■ ABOUT THIS EXERCISE: Copy every line of the following data that includes the string "memory".

■ GIVEN RECORDS:
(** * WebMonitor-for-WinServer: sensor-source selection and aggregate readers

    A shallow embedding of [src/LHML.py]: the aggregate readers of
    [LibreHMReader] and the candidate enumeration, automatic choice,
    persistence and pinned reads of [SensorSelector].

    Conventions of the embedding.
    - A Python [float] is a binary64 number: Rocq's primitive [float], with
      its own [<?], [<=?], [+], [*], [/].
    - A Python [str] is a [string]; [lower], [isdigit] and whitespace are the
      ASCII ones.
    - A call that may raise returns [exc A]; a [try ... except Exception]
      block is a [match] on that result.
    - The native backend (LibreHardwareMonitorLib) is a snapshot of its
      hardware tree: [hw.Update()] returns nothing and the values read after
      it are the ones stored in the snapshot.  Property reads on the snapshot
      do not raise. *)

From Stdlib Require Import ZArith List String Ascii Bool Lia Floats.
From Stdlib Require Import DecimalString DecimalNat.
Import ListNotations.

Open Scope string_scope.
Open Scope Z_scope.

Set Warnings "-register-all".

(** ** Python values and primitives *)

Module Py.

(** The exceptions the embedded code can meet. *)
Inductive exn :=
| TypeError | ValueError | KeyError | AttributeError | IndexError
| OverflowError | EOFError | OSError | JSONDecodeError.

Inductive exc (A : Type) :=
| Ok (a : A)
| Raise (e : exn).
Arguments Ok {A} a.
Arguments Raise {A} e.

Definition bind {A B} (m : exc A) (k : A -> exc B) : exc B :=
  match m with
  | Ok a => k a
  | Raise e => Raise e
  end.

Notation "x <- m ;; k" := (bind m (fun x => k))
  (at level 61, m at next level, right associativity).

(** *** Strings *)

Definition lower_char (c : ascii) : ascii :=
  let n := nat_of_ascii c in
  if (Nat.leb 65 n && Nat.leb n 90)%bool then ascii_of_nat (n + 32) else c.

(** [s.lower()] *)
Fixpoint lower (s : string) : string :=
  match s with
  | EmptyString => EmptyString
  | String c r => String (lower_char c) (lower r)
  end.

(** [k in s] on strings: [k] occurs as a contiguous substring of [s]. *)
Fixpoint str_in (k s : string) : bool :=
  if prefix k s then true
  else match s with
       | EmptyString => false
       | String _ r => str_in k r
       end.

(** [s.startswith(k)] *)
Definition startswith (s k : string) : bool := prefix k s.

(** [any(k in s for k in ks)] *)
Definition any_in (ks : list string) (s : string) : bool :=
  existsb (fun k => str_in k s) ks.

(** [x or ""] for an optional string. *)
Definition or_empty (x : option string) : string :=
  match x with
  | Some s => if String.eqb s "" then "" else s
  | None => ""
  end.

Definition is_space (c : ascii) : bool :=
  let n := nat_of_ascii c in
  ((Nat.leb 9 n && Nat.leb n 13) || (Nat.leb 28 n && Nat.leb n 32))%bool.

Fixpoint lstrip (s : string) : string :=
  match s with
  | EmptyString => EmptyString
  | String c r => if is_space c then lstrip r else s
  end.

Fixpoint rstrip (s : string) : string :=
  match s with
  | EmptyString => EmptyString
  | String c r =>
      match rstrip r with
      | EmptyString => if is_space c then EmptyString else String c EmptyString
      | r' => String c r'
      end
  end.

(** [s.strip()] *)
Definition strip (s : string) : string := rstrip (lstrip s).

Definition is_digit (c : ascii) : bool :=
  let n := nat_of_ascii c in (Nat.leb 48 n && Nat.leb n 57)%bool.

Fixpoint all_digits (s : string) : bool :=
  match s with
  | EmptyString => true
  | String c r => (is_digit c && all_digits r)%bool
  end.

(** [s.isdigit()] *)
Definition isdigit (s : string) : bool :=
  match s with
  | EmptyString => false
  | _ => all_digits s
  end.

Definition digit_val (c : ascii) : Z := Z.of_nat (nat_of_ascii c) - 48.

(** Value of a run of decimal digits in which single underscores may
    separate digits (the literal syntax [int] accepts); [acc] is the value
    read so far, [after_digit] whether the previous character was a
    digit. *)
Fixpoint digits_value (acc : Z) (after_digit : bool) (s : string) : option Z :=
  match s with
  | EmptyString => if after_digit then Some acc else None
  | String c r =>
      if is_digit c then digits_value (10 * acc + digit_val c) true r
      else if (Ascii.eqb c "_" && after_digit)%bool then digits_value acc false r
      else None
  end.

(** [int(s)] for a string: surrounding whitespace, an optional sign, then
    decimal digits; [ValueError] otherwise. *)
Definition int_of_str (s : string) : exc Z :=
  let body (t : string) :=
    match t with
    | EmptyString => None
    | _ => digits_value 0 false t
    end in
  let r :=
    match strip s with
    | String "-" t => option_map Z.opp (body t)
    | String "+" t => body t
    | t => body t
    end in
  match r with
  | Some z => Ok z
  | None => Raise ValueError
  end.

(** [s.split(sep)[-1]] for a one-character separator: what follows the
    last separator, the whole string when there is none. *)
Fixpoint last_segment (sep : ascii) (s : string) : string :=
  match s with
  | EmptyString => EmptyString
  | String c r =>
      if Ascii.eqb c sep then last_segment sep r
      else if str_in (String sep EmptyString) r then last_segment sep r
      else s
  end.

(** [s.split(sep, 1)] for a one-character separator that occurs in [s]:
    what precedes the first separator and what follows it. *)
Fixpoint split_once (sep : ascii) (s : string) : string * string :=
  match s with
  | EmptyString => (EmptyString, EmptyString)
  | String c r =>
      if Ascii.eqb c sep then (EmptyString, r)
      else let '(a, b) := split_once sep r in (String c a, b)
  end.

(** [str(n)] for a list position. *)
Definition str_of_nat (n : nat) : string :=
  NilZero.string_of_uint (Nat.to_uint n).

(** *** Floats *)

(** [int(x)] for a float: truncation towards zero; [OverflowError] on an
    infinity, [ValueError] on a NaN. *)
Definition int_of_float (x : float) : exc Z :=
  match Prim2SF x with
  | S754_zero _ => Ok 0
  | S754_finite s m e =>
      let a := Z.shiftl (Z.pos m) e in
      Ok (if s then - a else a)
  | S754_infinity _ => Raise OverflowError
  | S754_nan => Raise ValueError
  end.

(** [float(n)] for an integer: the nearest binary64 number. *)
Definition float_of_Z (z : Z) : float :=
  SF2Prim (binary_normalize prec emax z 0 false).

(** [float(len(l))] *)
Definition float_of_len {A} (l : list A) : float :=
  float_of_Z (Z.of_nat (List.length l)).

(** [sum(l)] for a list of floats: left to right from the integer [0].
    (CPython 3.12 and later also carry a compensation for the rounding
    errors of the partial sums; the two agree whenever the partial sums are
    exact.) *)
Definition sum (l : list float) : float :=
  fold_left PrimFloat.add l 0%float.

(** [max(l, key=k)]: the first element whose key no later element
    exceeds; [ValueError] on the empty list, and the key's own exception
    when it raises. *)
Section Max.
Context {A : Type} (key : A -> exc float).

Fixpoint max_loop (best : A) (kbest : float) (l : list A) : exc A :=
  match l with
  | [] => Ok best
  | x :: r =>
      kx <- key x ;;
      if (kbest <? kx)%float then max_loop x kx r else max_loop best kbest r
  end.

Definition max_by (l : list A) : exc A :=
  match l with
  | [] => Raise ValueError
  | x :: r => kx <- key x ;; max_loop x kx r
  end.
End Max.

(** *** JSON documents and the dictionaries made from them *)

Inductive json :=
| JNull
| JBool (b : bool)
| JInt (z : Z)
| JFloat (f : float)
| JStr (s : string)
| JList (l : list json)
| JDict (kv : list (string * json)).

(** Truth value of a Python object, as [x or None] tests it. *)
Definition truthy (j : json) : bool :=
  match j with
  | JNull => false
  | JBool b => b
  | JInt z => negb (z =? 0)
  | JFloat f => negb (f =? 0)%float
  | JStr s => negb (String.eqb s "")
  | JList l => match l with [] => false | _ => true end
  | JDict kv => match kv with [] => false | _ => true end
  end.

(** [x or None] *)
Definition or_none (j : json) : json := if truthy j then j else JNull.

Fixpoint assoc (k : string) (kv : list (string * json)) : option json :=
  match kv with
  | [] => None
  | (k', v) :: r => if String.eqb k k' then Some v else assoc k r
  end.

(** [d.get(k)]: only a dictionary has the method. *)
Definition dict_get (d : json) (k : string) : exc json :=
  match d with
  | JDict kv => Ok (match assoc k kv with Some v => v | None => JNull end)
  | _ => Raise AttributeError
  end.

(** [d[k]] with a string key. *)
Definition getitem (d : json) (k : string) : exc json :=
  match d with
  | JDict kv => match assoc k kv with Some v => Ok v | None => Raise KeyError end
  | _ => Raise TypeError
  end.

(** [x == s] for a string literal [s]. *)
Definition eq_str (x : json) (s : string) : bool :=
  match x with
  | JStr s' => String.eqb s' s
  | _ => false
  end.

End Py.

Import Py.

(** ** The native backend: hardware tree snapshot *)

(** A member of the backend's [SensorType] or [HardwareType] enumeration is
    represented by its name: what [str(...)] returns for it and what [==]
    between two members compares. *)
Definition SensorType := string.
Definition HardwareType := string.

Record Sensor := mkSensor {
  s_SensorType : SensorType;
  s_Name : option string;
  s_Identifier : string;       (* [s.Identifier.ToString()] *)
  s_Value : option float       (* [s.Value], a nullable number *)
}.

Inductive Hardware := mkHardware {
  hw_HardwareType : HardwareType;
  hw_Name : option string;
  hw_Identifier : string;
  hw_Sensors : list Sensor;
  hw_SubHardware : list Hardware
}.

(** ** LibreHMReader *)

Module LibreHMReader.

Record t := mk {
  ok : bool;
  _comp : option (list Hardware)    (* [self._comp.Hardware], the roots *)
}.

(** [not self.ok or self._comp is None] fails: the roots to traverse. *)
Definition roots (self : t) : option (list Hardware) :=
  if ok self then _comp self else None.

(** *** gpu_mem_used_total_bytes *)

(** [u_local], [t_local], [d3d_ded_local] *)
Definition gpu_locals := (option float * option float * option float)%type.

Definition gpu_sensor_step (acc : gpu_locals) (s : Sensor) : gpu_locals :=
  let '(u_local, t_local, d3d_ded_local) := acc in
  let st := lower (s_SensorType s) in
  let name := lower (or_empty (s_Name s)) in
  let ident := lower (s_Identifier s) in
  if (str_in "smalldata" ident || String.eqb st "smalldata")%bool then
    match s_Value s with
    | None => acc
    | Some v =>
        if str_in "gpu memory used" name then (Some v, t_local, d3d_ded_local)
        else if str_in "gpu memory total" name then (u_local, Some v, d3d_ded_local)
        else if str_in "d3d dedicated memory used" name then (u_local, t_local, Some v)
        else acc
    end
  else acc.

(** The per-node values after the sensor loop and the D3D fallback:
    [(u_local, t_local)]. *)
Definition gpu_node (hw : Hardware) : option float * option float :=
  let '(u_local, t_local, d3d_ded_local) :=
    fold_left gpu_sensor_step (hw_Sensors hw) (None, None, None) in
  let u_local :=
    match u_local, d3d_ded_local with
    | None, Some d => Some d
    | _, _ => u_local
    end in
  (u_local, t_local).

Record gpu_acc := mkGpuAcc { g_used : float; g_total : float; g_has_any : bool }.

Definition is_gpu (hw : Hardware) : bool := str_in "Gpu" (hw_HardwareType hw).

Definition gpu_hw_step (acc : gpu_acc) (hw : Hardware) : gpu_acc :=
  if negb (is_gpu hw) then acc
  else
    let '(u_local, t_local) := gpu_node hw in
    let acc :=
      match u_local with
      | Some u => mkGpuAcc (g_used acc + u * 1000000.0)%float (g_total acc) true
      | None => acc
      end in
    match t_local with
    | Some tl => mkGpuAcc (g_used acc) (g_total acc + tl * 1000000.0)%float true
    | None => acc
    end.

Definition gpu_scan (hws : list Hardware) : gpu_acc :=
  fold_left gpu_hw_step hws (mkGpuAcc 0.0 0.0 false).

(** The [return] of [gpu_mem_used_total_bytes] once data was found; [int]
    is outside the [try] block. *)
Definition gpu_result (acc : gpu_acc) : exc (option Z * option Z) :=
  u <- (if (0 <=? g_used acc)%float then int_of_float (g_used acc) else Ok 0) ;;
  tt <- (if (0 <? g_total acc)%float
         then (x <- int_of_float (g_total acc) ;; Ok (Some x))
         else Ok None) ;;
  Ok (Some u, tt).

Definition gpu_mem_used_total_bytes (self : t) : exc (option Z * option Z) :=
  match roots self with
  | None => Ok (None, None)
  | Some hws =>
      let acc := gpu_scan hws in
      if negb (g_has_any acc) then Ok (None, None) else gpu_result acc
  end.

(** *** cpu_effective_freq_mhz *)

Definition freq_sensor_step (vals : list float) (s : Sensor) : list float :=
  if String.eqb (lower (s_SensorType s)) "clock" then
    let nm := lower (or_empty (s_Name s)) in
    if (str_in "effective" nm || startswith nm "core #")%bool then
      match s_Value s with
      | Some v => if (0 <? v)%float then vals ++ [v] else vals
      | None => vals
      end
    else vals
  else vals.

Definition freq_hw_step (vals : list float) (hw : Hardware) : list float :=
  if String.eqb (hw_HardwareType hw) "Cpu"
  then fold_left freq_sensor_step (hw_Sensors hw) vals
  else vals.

■ TASK ANSWER:
        if str_in "gpu memory used" name then (Some v, t_local, d3d_ded_local)
        else if str_in "gpu memory total" name then (u_local, Some v, d3d_ded_local)
        else if str_in "d3d dedicated memory used" name then (u_local, t_local, Some v)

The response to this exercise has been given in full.